= Astrometallurgy =

Field of research

Astrometallurgy is the study of mineral processing and metal extraction from extra-terrestrial resources including the Moon, Mars, asteroids, and other celestial bodies. A specialised form of extractive metallurgy, this discipline is closely linked to space in-situ resource utilisation (ISRU) or space resource utilisation (SRU).

== Background ==
The study of resource extraction in space dates back to the pre-Apollo era, with the majority of focus placed on oxygen extraction for use as a propellant and for life support.
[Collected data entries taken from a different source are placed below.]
(** A probe is always sendable as a packet that names the session and decodes. *)
Lemma probe_packet h m s pkt :
  machine_ok h m → header_ok (SessionMachine.requested m) (key m) s →
  encode_request (EncEcho (token s) (next_wire_seq s)
    (NegotiationResult.peer_params (negotiated s)) []) (key m) = Ok pkt →
  ∃ tail, carries m pkt (DecEcho (token s) (next_wire_seq s) tail).
Proof.
  intros Hm Hh. rewrite (encode_request_ok _ _ (probe_encodable h m s _ Hm Hh)). intros <-%Ok_inj.
  set (r := EncEcho _ _ _ _).
  assert (request_ok r) as Hr.
  { destruct Hh as [[_ ?] [_ ?] _ Hseq _]. split_and!; [done| |done|constructor].
    rewrite Hseq. by apply Z.mod_pos_bound. }
  eexists. by apply (sealed_carries m r).
Qed.

(** The conditions under which a probe can be sent. *)
Definition sendable c (io : SendIo) : Prop :=
  ∃ s, SessionMachine.state (Client.runtime c) = Open s ∧
    (next_wire_seq s ∉ seqs (pending_of (Client.runtime c))) ∧
    len (pending_of (Client.runtime c)) < capacity_of (Client.runtime c) ∧
    room io = true ∧ ActiveSession.packets_sent s < U64_MAX ∧
    deadline_of c (ClientTimestamp.mono (send_anchor io)) ≤ INSTANT_MAX ∧
    ∃ bytes, socket_send io = inr bytes.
The extraction and use of space resources (in space) is justified by the large cost associated with the launch of materials to support missions and eventual bases or habitats. Sourcing materials from sources other than Earth is argued to significantly reduce upmass and mission costs.

Oxygen as a target was quickly followed by research into the use of planetary dirt or 'regolith' being used for construction and manufacturing purposes both in-situ on bodies like the Moon, and also for in-space manufacturing. While earlier research into oxygen extraction from the oxides found in planetary dirt would have resulted the production of metals as a byproduct, the specific targeting of metals as a primary extraction target only originates in the mid to late 2010's.

=== Etymology ===
The word 'astrometallurgy' seems to be derived from astro-' meaning space or extra-terrestrial, and "metallurgy" meaning the study of metals and metal extraction.

== Processes ==
Many of the processes currently being studied for use in astrometallurgical applications are very similar in concept to their terrestrial counterparts. The significant challenge is the conversion of these existing technologies for use in the harsh environment of space namely: the vacuum or low pressure, low- or micro-gravity conditions, cost of resupply and transport, energy availability, large temperature changes, and need for automation due to the difficulty of human intervention.

=== Mineral processing ===
Mineral processing techniques are often used to create a mineral concentrate from an ore prior to metal extraction, this is done to reduce the energy requirements and minimise contaminants in the final metal product.

In the context of astrometallurgy, due to the general lack of available liquid water in space, mineral processing techniques that can operate on a dry raw material are preferred. These processes include electrostatic separation, magnetic separation, and induced gravity separation.

=== Metal extraction ===
The extraction of metals from either a raw material, or from a mineral concentrate, is achieved using some mixture of thermal, chemical, and electrical energy to separate out the metal atoms from non-metal material.

Metal extraction processes for use in space that have been lab tested to date include:

- Carbothermal reduction
- Hydrogen reduction
- Molten salt electrolysis
- Molten oxide electrolysis
- Solid electrolysis
- Thermal decomposition
- Selective ionisation
- Ionic liquid extraction
- Metallothermic reduction
- Acid reduction
- Fluorine reduction
- Bio-reduction
- Carbochlorination

A more comprehensive list was published by Shaw et al.

== Current state of the art ==
As of Feb 2026, the extraction of metals in an extraterrestrial context has not been demonstrated. However, multiple space agencies and private companies have announced plans and payloads that will aim to demonstrate the ability to extract and use metals in space.